WHAT THE TASK REQUIRES =>
From the entries that follow, copy exactly the lines beginning at the line holding "(** [class Key(AbstractKey)]." and continuing through the line holding "v (claimed k) (claimed_by k).".

THE INPUT =>
(** * django-verification: the key/claim subsystem of [verification/models.py]

    A shallow embedding of the models module: the two tables ([KeyGroup] and
    [Key]), the manager views ([expired], [available], [claimed_keys],
    [delete_expired]), [AbstractKey.save] / [clean] / [generate] and the
    module-level [claim] function, followed by the properties of the
    specification that were checked against them.

    Conventions of the embedding.
    - A [datetime] is an integer number of microseconds on the time line;
      [timedelta(minutes=m)] is [m * 60000000].  The calendar range of
      Python's [datetime] is not represented.
    - Python's [None] is [None] of an option type; truthiness tests are
      written out ([truthy_int], [truthy_str], [is_Some]).
    - The database is explicit state ([World]); code that reads or writes it
      lives in the state-and-exception monad [M].  An exception does not roll
      back what was written before it was raised.
    - A queryset is the list of rows it selects; the [Meta.ordering] of the
      result and the [max_length] of the character columns are not
      represented. *)

From stdpp Require Import base option list gmap strings.
From Stdlib Require Import ZArith Lia Ascii.

Local Open Scope Z_scope.

(** ** Data model *)

Definition datetime := Z.

(** [timedelta(minutes=m)] in microseconds. *)
Definition timedelta_minutes (m : Z) : Z := m * 60000000.

(** A reference to a row of [settings.AUTH_USER_MODEL] (its primary key). *)
Definition User := nat.

(** [class KeyGroup(models.Model)]; [name] is the primary key. *)
Record KeyGroup := mkKeyGroup {
  name : string;
  ttl : option Z;
  generator : string;
  has_fact : bool
}.

(** [class Key(AbstractKey)].  [pk] is the automatic [id] column and
    [group] holds the foreign key (the group's [name]).  On an instance that
    was never saved, [pk] and [pub_date] are [None]. *)
Record Key := mkKey {
  pk : option nat;
  key : string;
  group : string;
  fact : option string;
  pub_date : option datetime;
  expires : option datetime;
  claimed : option datetime;
  claimed_by : option User
}.

Global Instance KeyGroup_eq_dec : EqDecision KeyGroup.
Proof. solve_decision. Defined.

Global Instance Key_eq_dec : EqDecision Key.
Proof. solve_decision. Defined.

(** Attribute assignments [self.x = v]. *)
Definition set_pk (v : option nat) (k : Key) : Key :=
  mkKey v (key k) (group k) (fact k) (pub_date k) (expires k) (claimed k) (claimed_by k).
Definition set_fact (v : option string) (k : Key) : Key :=
  mkKey (pk k) (key k) (group k) v (pub_date k) (expires k) (claimed k) (claimed_by k).
Definition set_pub_date (v : option datetime) (k : Key) : Key :=
  mkKey (pk k) (key k) (group k) (fact k) v (expires k) (claimed k) (claimed_by k).
Definition set_expires (v : option datetime) (k : Key) : Key :=
  mkKey (pk k) (key k) (group k) (fact k) (pub_date k) v (claimed k) (claimed_by k).
Definition set_claimed (v : option datetime) (k : Key) : Key :=
  mkKey (pk k) (key k) (group k) (fact k) (pub_date k) (expires k) v (claimed_by k).
Definition set_claimed_by (v : option User) (k : Key) : Key :=
  mkKey (pk k) (key k) (group k) (fact k) (pub_date k) (expires k) (claimed k) v.

(** [Key(group=group, key=keystring)]: every other field at its default. *)
Definition Key_init (g : KeyGroup) (keystring : string) : Key :=
  mkKey None keystring (name g) None None None None None.

(** The text of a [VerificationError], one constructor per [raise] in
    [claim]. *)
Inductive VerificationMsg :=
  | Key_does_not_exist (keystring : string)
  | Key_expired_on (e : datetime)
  | Key_has_already_been_claimed.

Inductive Exn :=
  | VerificationError (m : VerificationMsg)
  | ValidationError
  | Key_DoesNotExist
  | Key_MultipleObjectsReturned
  | KeyGroup_DoesNotExist
  | IntegrityError
  | UnknownGeneratorError
  | TypeError.

Global Instance VerificationMsg_eq_dec : EqDecision VerificationMsg.
Proof. solve_decision. Defined.

Global Instance Exn_eq_dec : EqDecision Exn.
Proof. solve_decision. Defined.

(** What a receiver of [key_claimed] is called with. *)
Record ClaimSignal := mkSignal {
  sender : Key;
  sig_claimant : User;
  sig_group : KeyGroup
}.

(** The state the module works on: the [Key] table, the [KeyGroup] table
    (by primary key) and the [key_claimed] signals sent so far. *)
Record World := mkWorld {
  keys : list Key;
  groups : gmap string KeyGroup;
  signals : list ClaimSignal
}.

Definition set_keys (rows : list Key) (w : World) : World :=
  mkWorld rows (groups w) (signals w).
Definition add_signal (s : ClaimSignal) (w : World) : World :=
  mkWorld (keys w) (groups w) (signals w ++ [s]).

(** ** The state-and-exception monad *)

Definition M (A : Type) : Type := World → (Exn + A) * World.

Definition ret {A} (a : A) : M A := λ w, (inr a, w).
Definition raise {A} (e : Exn) : M A := λ w, (inl e, w).
Definition bind {A B} (c : M A) (f : A → M B) : M B := λ w,
  match c w with
  | (inr a, w') => f a w'
  | (inl e, w') => (inl e, w')
  end.

Notation "'do' x <- c ; f" := (bind c (λ x, f))
  (at level 10, x pattern, c at level 100, f at level 200).
Notation "c ;; f" := (bind c (λ _, f))
  (at level 100, f at level 200, right associativity).

(** ** Python truthiness *)

(** [if n:] for an [IntegerField(null=True)]. *)
Definition truthy_int (o : option Z) : bool :=
  match o with
  | Some n => negb (n =? 0)
  | None => false
  end.


(** ** Field lookups of the ORM (SQL three-valued logic: a comparison with
    NULL selects nothing) *)

Definition expires__lte (now : datetime) (r : Key) : bool :=
  match expires r with
  | Some e => e <=? now
  | None => false
  end.

Definition expires__gt (now : datetime) (r : Key) : bool :=
  match expires r with
  | Some e => now <? e
  | None => false
  end.

Definition expires__isnull (r : Key) : bool :=
  match expires r with Some _ => false | None => true end.

Definition claimed__isnull (r : Key) : bool :=
  match claimed r with Some _ => false | None => true end.

(** ** [models.Model.save] and the managers' [get] *)

Definition fresh_pk (rows : list Key) : nat :=
  S (max_list (omap pk rows)).

Definition row_exists (i : nat) (rows : list Key) : bool :=
  bool_decide (Exists (λ r, pk r = Some i) rows).

(** The [unique=True] constraint on [key]: another row already has it. *)
Definition key_taken (k : Key) (rows : list Key) : bool :=
  bool_decide (Exists (λ r, key r = key k ∧ pk r ≠ pk k) rows).

(** [UPDATE ... WHERE id = pk]. *)
Definition update_row (k : Key) (rows : list Key) : list Key :=
  (λ r, if decide (pk r = pk k) then k else r) <$> rows.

WRITTEN SOLUTION =>
(** [class Key(AbstractKey)].  [pk] is the automatic [id] column and
    [group] holds the foreign key (the group's [name]).  On an instance that
    was never saved, [pk] and [pub_date] are [None]. *)
Record Key := mkKey {
  pk : option nat;
  key : string;
  group : string;
  fact : option string;
  pub_date : option datetime;
  expires : option datetime;
  claimed : option datetime;
  claimed_by : option User
}.

Global Instance KeyGroup_eq_dec : EqDecision KeyGroup.
Proof. solve_decision. Defined.

Global Instance Key_eq_dec : EqDecision Key.
Proof. solve_decision. Defined.

(** Attribute assignments [self.x = v]. *)
Definition set_pk (v : option nat) (k : Key) : Key :=
  mkKey v (key k) (group k) (fact k) (pub_date k) (expires k) (claimed k) (claimed_by k).
Definition set_fact (v : option string) (k : Key) : Key :=
  mkKey (pk k) (key k) (group k) v (pub_date k) (expires k) (claimed k) (claimed_by k).
Definition set_pub_date (v : option datetime) (k : Key) : Key :=
  mkKey (pk k) (key k) (group k) (fact k) v (expires k) (claimed k) (claimed_by k).
Definition set_expires (v : option datetime) (k : Key) : Key :=
  mkKey (pk k) (key k) (group k) (fact k) (pub_date k) v (claimed k) (claimed_by k).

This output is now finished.